• **Problem description**: What number of lines in the entries hold the string "half"? Answer with it alone.

--- Source data Enclosed Below ---

(* ===== verification/SizePolicy.v ===== *)
(** How many rows a pipeline pushes at a time: PDBTupleSetSizePolicy,
    pdb/src/pipeline/headers/pipeline/PDBTupleSetSizePolicy.h and
    source/pipeline/PDBTupleSetSizePolicy.cc.  The counters of bytes and pages
    are unsigned 64 bit integers. *)

From S2P Require Import Prelude.

Open Scope Z_scope.

Record page_stats := mkStats { initialFree : Z; finalFree : Z; numAdditionalPages : Z }.

Record SizePolicy := mkPolicy {
  chunkSize : Z;
  maxChunkSize : Z;
  lastChunkSizeForWrite : Z;
  lastFullySuccessfulSize : Z;
  pipelineRetry : Z;
  pipeline_stats : page_stats;
  succeeded : bool;
  writeStats : page_stats;
  lastIncremented : bool;
  allowIncrements : bool;
  tryToMakePipelineSucceed : bool;
  pageSize : Z
}.

Definition policy_new (pageSize : Z) : SizePolicy :=
  mkPolicy 50 100 (-1) (-1) 3 (mkStats 0 0 0) true (mkStats 0 0 0) false true true pageSize.

Abbreviation PolicyM := (M SizePolicy).
Definition set_chunkSize (n : Z) : PolicyM unit := modify (fun p =>
  mkPolicy n (maxChunkSize p) (lastChunkSizeForWrite p) (lastFullySuccessfulSize p) (pipelineRetry p) (pipeline_stats p)
    (succeeded p) (writeStats p) (lastIncremented p) (allowIncrements p) (tryToMakePipelineSucceed p) (pageSize p)).
Definition set_lastChunkSizeForWrite (n : Z) : PolicyM unit := modify (fun p =>
  mkPolicy (chunkSize p) (maxChunkSize p) n (lastFullySuccessfulSize p) (pipelineRetry p) (pipeline_stats p)
    (succeeded p) (writeStats p) (lastIncremented p) (allowIncrements p) (tryToMakePipelineSucceed p) (pageSize p)).
Definition set_lastFullySuccessfulSize (n : Z) : PolicyM unit := modify (fun p =>
  mkPolicy (chunkSize p) (maxChunkSize p) (lastChunkSizeForWrite p) n (pipelineRetry p) (pipeline_stats p)
    (succeeded p) (writeStats p) (lastIncremented p) (allowIncrements p) (tryToMakePipelineSucceed p) (pageSize p)).
Definition set_pipelineRetry (n : Z) : PolicyM unit := modify (fun p =>
  mkPolicy (chunkSize p) (maxChunkSize p) (lastChunkSizeForWrite p) (lastFullySuccessfulSize p) n (pipeline_stats p)
    (succeeded p) (writeStats p) (lastIncremented p) (allowIncrements p) (tryToMakePipelineSucceed p) (pageSize p)).
Definition set_pipeline_stats (s : page_stats) (ok : bool) : PolicyM unit := modify (fun p =>
  mkPolicy (chunkSize p) (maxChunkSize p) (lastChunkSizeForWrite p) (lastFullySuccessfulSize p) (pipelineRetry p) s
    ok (writeStats p) (lastIncremented p) (allowIncrements p) (tryToMakePipelineSucceed p) (pageSize p)).
Definition set_writeStats (s : page_stats) : PolicyM unit := modify (fun p =>
  mkPolicy (chunkSize p) (maxChunkSize p) (lastChunkSizeForWrite p) (lastFullySuccessfulSize p) (pipelineRetry p) (pipeline_stats p)
    (succeeded p) s (lastIncremented p) (allowIncrements p) (tryToMakePipelineSucceed p) (pageSize p)).
Definition set_lastIncremented (b : bool) : PolicyM unit := modify (fun p =>
  mkPolicy (chunkSize p) (maxChunkSize p) (lastChunkSizeForWrite p) (lastFullySuccessfulSize p) (pipelineRetry p) (pipeline_stats p)
    (succeeded p) (writeStats p) b (allowIncrements p) (tryToMakePipelineSucceed p) (pageSize p)).
Definition set_allowIncrements (b : bool) : PolicyM unit := modify (fun p =>
  mkPolicy (chunkSize p) (maxChunkSize p) (lastChunkSizeForWrite p) (lastFullySuccessfulSize p) (pipelineRetry p) (pipeline_stats p)
    (succeeded p) (writeStats p) (lastIncremented p) b (tryToMakePipelineSucceed p) (pageSize p)).
Definition set_tryToMakePipelineSucceed (b : bool) : PolicyM unit := modify (fun p =>
  mkPolicy (chunkSize p) (maxChunkSize p) (lastChunkSizeForWrite p) (lastFullySuccessfulSize p) (pipelineRetry p) (pipeline_stats p)
    (succeeded p) (writeStats p) (lastIncremented p) (allowIncrements p) b (pageSize p)).

Definition pipelineFailed : PolicyM unit :=
  p <- get ;;
  if chunkSize p =? 1 then throw (RuntimeError "We can not reduce the chunk size anymore so we fail here.")
  else
    _ <- set_chunkSize (chunkSize p ÷ 2) ;;
    _ <- set_pipeline_stats (mkStats 0 0 0) false ;;
    if lastIncremented p then set_allowIncrements false else mret tt.

Definition pipelineSucceeded (additionalPagesUsed initialFree finalFree : Z) : PolicyM unit :=
  set_pipeline_stats (mkStats initialFree finalFree additionalPagesUsed) true.

(** The percentage of a page that was used; the difference is unsigned. *)
Definition used_percentage (p : SizePolicy) : Z :=
  u64 (u64 (initialFree (pipeline_stats p) - finalFree (writeStats p)) * 100) `div` pageSize p.

Definition fully_succeeded (p : SizePolicy) (additionalPages : Z) : bool :=
  succeeded p && (numAdditionalPages (pipeline_stats p) =? 0) && (additionalPages =? 0).

Definition writeToPageSucceeded (additionalPages initialFree finalFree : Z) : PolicyM unit :=
  _ <- set_writeStats (mkStats initialFree finalFree additionalPages) ;;
  p <- get ;;
  _ <- (if fully_succeeded p additionalPages then set_tryToMakePipelineSucceed false else mret tt) ;;
  p <- get ;;
  let used := numAdditionalPages (pipeline_stats p) in
  _ <- (if allowIncrements p && fully_succeeded p additionalPages then
          _ <- (if pageSize p =? 0 then ub DivisionByZero else mret tt) ;;
          _ <- (if used_percentage p <? 20
                then set_chunkSize (Z.min (u64 (u64 (chunkSize p) * 3)) (u64 (maxChunkSize p)))
                else mret tt) ;;
          p' <- get ;;
          _ <- set_lastFullySuccessfulSize (Z.max (lastFullySuccessfulSize p') (chunkSize p')) ;;
          _ <- set_lastIncremented true ;;
          set_pipelineRetry 3
        else if tryToMakePipelineSucceed p && negb (used =? 0) && succeeded p && negb (chunkSize p =? 1) then
          _ <- (if lastChunkSizeForWrite p =? -1 then set_lastChunkSizeForWrite (chunkSize p) else mret tt) ;;
          _ <- set_allowIncrements false ;;
          set_chunkSize (chunkSize p ÷ 2)
        else if lastIncremented p && negb (tryToMakePipelineSucceed p) && negb (used =? 0) && succeeded p then
          _ <- set_chunkSize (lastFullySuccessfulSize p) ;;
          set_allowIncrements false
        else if negb (used =? 0) && (pipelineRetry p =? 0) then
          _ <- set_tryToMakePipelineSucceed true ;;
          set_pipelineRetry 3
        else if negb (used =? 0) then set_pipelineRetry (pipelineRetry p - 1)
        else mret tt) ;;
  set_lastIncremented false.

Definition inputWasProcessed (p : SizePolicy) : bool := succeeded p.
Definition getChunksSize (p : SizePolicy) : Z := chunkSize p.

(** * The sizes stay in bounds *)

Inductive policy_call :=
| CallFailed
| CallSucceeded (additionalPagesUsed initialFree finalFree : Z)
| CallWritten (additionalPages initialFree finalFree : Z).
Definition run_call (c : policy_call) : PolicyM unit :=
  match c with
  | CallFailed => pipelineFailed
  | CallSucceeded a i f => pipelineSucceeded a i f
  | CallWritten a i f => writeToPageSucceeded a i f
  end.

Record policy_ok (ps : Z) (p : SizePolicy) : Prop := {
  po_chunk : 1 <= chunkSize p <= 100;
  po_max : maxChunkSize p = 100;
  po_full : lastFullySuccessfulSize p = -1 \/ 1 <= lastFullySuccessfulSize p <= 100;
  po_retry : 0 <= pipelineRetry p <= 3;
  po_inc : lastIncremented p = false;
  po_page : pageSize p = ps
}.

Lemma policy_new_ok ps : policy_ok ps (policy_new ps).
Proof. split; simpl; lia. Qed.

Lemma half n : 1 <= n <= 100 -> n <> 1 -> 1 <= n ÷ 2 <= 100 /\ n ÷ 2 < n.
Proof. intros H Hn. rewrite Z.quot_div_nonneg by lia. pose proof (Z.div_mod n 2). pose proof (Z.mod_pos_bound n 2). lia. Qed.

Lemma u64_small z : 0 <= z < 2 ^ 64 -> u64 z = z.
Proof. intros H. unfold u64, wrapu. by apply Z.mod_small. Qed.

Lemma pipelineFailed_spec ps p :
  policy_ok ps p ->
  wpx pipelineFailed (fun _ p' => policy_ok ps p' /\ chunkSize p' < chunkSize p /\ inputWasProcessed p' = false)
    (fun e p' => e = RuntimeError "We can not reduce the chunk size anymore so we fail here." /\ p' = p /\ chunkSize p = 1) p.
Proof.
  intros H. unfold pipelineFailed. apply wpx_bind. eapply wpx_eq; [done|]. simpl.
  destruct (Z.eqb_spec (chunkSize p) 1) as [E|E]; [by apply wpx_throw|].
  destruct (half (chunkSize p)) as [H1 H2]; [apply H|done|]. rewrite (po_inc _ _ H).
  unfold wpx, bind. simpl. split; [|done]. destruct H. by split.
Qed.

Lemma writeToPageSucceeded_ok ps a i f p :
  0 < ps -> policy_ok ps p ->
  exists p', writeToPageSucceeded a i f p = Ok tt p' /\ policy_ok ps p' /\ succeeded p' = succeeded p /\
    (chunkSize p' < chunkSize p -> numAdditionalPages (pipeline_stats p) <> 0).
Proof.
  intros Hps [H1 H2 H3 H4 H5 H6]. destruct p as [c mx lc lf r [si sf sn] ok wst li al tr pg]. simpl in *. subst mx li pg.
  assert (Hps' : (ps =? 0) = false) by (apply Z.eqb_neq; lia).
  assert (Hz : (sn =? 0) = true \/ (sn =? 0) = false) by (destruct (sn =? 0); auto).
  unfold writeToPageSucceeded, set_writeStats, set_tryToMakePipelineSucceed, set_chunkSize, set_lastFullySuccessfulSize,
    set_lastIncremented, set_pipelineRetry, set_lastChunkSizeForWrite, set_allowIncrements, fully_succeeded,
    bind, modify, get, mret, M_ret.
  destruct (a =? 0) eqn:Ha, Hz as [Hz|Hz], ok, al, tr;
    repeat (progress simpl || rewrite Ha || rewrite Hz || rewrite Hps');
    repeat match goal with |- context [if ?b then _ else _] => destruct b eqn:?; simpl end;
    (eexists; split; [reflexivity|]); simpl; rewrite ?Z.eqb_eq, ?Z.eqb_neq in *;
    rewrite ?(u64_small c), ?(u64_small (c * 3)), ?(u64_small 100) by lia;
    (split; [|split; [done|lia]]); split; simpl; try done; try lia; apply half; lia.
Qed.

Lemma writeToPageSucceeded_flag a x y p p' : writeToPageSucceeded a x y p = Ok tt p' -> succeeded p' = succeeded p.
Proof.
  destruct p as [c mx lc lf r [si sf sn] ok wst li al tr pg].
  unfold writeToPageSucceeded, set_writeStats, set_tryToMakePipelineSucceed, set_chunkSize, set_lastFullySuccessfulSize,
    set_lastIncremented, set_pipelineRetry, set_lastChunkSizeForWrite, set_allowIncrements, fully_succeeded,
    bind, modify, get, mret, M_ret, ub.
  destruct (a =? 0) eqn:Ha, (sn =? 0) eqn:Hz, ok, al, tr, li; repeat (progress simpl || rewrite Ha || rewrite Hz);
    repeat match goal with |- context [if ?b then _ else _] => destruct b eqn:?; simpl end; by intros [= <-].
Qed.

(** From the start and after any calls the chunk size is between 1 and 100
    and the retries between 0 and 3; a call only ever throws when the pipeline
    failed at chunk size 1, and a failure makes the size smaller. *)
Theorem policy_bounds ps c p :
  0 < ps -> policy_ok ps p ->
  wpx (run_call c) (fun _ p' => policy_ok ps p' /\ (c = CallFailed -> chunkSize p' < chunkSize p))
    (fun _ p' => c = CallFailed /\ chunkSize p = 1 /\ p' = p) p.
Proof.
  intros Hps H. destruct c as [|a i f|a i f]; simpl.
  - eapply wpx_mono; [by apply pipelineFailed_spec|by intros [] p' (? & ? & _)|by intros e p' (_ & ? & ?)].
  - destruct H. split; [by split|done].
  - destruct (writeToPageSucceeded_ok ps a i f p Hps H) as (p' & E & H' & _).
    eapply wpx_eq; [exact E|]. by split.
Qed.

Lemma policy_bounds_witness :
  wpx (run_call (CallWritten 0 1000 990)) (fun _ p' => policy_ok 4096 p' /\ (CallWritten 0 1000 990 = CallFailed -> chunkSize p' < 50))
    (fun _ p' => CallWritten 0 1000 990 = CallFailed /\ 50 = 1 /\ p' = policy_new 4096) (policy_new 4096).
Proof. apply (policy_bounds 4096 (CallWritten 0 1000 990) (policy_new 4096)); [lia|apply policy_new_ok]. Defined.

(** Seven failures in a row are one too many. *)
Lemma failures_raise ps n p :
  policy_ok ps p -> chunkSize p < 2 ^ Z.of_nat (S n) ->
  exists k p', (k <= n)%nat /\ for_each (seq 0 k) (fun _ => pipelineFailed) p = Ok tt p' /\ policy_ok ps p' /\
    pipelineFailed p' = Raise (RuntimeError "We can not reduce the chunk size anymore so we fail here.") p'.
Proof.
  revert p. induction n as [|n IH]; intros p H Hc.
  - exists 0%nat, p. split_and!; [lia|done|done|]. unfold pipelineFailed, bind, get.
    pose proof (po_chunk _ _ H). rewrite (proj2 (Z.eqb_eq _ _)) by lia. done.
  - destruct (decide (chunkSize p = 1)) as [E|E].
    { exists 0%nat, p. split_and!; [lia|done|done|]. unfold pipelineFailed, bind, get. by rewrite E. }
    pose proof (pipelineFailed_spec ps p H) as Hf. unfold wpx in Hf.
    destruct (pipelineFailed p) as [[] p1|e p1| | |] eqn:E1; try done; [|by destruct Hf as (_ & _ & ?)].
    destruct Hf as (H1 & _ & _). assert (Hc1 : chunkSize p1 = chunkSize p ÷ 2).
    { revert E1. unfold pipelineFailed. unfold bind at 1. simpl. rewrite (proj2 (Z.eqb_neq _ _)) by done.
      rewrite (po_inc _ _ H). unfold bind. simpl. by intros [= <-]. }
    destruct (IH p1 H1) as (k & p' & Hk & Hrun & Hok & Hr).
    { pose proof (po_chunk _ _ H). rewrite Hc1, Z.quot_div_nonneg by lia. apply Z.div_lt_upper_bound; [lia|].
      rewrite (Nat2Z.inj_succ (S n)) in Hc. rewrite Z.pow_succ_r in Hc by lia. lia. }
    exists (S k), p'. split_and!; [lia| |done|done]. simpl. rewrite (bind_Ok _ _ _ _ _ E1).
    rewrite <- seq_shift. clear -Hrun. revert Hrun. generalize (seq 0 k) as l. intros l. revert p1.
    induction l as [|x l IH]; intros p1; [done|]. simpl. unfold bind. destruct (pipelineFailed p1) as [[] p2| | | |]; try done.
    apply IH.
Qed.

(** a pipeline cannot fail forever: from any state the policy can be in, at
    most six calls of pipelineFailed in a row return, and the next one throws. *)
Theorem pipeline_failures_end ps p :
  policy_ok ps p ->
  exists k p', (k <= 6)%nat /\ for_each (seq 0 k) (fun _ => pipelineFailed) p = Ok tt p' /\
    pipelineFailed p' = Raise (RuntimeError "We can not reduce the chunk size anymore so we fail here.") p'.
Proof.
  intros H. destruct (failures_raise ps 6 p H) as (k & p' & ? & ? & _ & ?).
  - pose proof (po_chunk _ _ H). change (Z.of_nat 7) with 7. lia.
  - by exists k, p'.
Qed.

Lemma pipeline_failures_end_witness :
  exists k p', (k <= 6)%nat /\ for_each (seq 0 k) (fun _ => pipelineFailed) (policy_new 4096) = Ok tt p' /\
    pipelineFailed p' = Raise (RuntimeError "We can not reduce the chunk size anymore so we fail here.") p'.
Proof. apply (pipeline_failures_end 4096), policy_new_ok. Defined.

(** in no reachable state does a failure of the pipeline forbid further
    increments: the flag that is to remember the last increment is cleared at
    the end of the very call that sets it. *)
Theorem increments_are_forgotten ps p p' :
  policy_ok ps p -> pipelineFailed p = Ok tt p' -> allowIncrements p' = allowIncrements p.
Proof.
  intros H. unfold pipelineFailed. unfold bind at 1. simpl.
  destruct (chunkSize p =? 1); [done|]. rewrite (po_inc _ _ H). unfold bind. simpl. by intros [= <-].
Qed.

Lemma increments_are_forgotten_witness :
  allowIncrements (mkPolicy 25 100 (-1) (-1) 3 (mkStats 0 0 0) false (mkStats 0 0 0) false true true 4096) = true.
Proof.
  apply (increments_are_forgotten 4096 (policy_new 4096)
    (mkPolicy 25 100 (-1) (-1) 3 (mkStats 0 0 0) false (mkStats 0 0 0) false true true 4096)); [apply policy_new_ok|reflexivity].
Defined.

--- End of Enclosed Source data ---

• **Answer section**: 3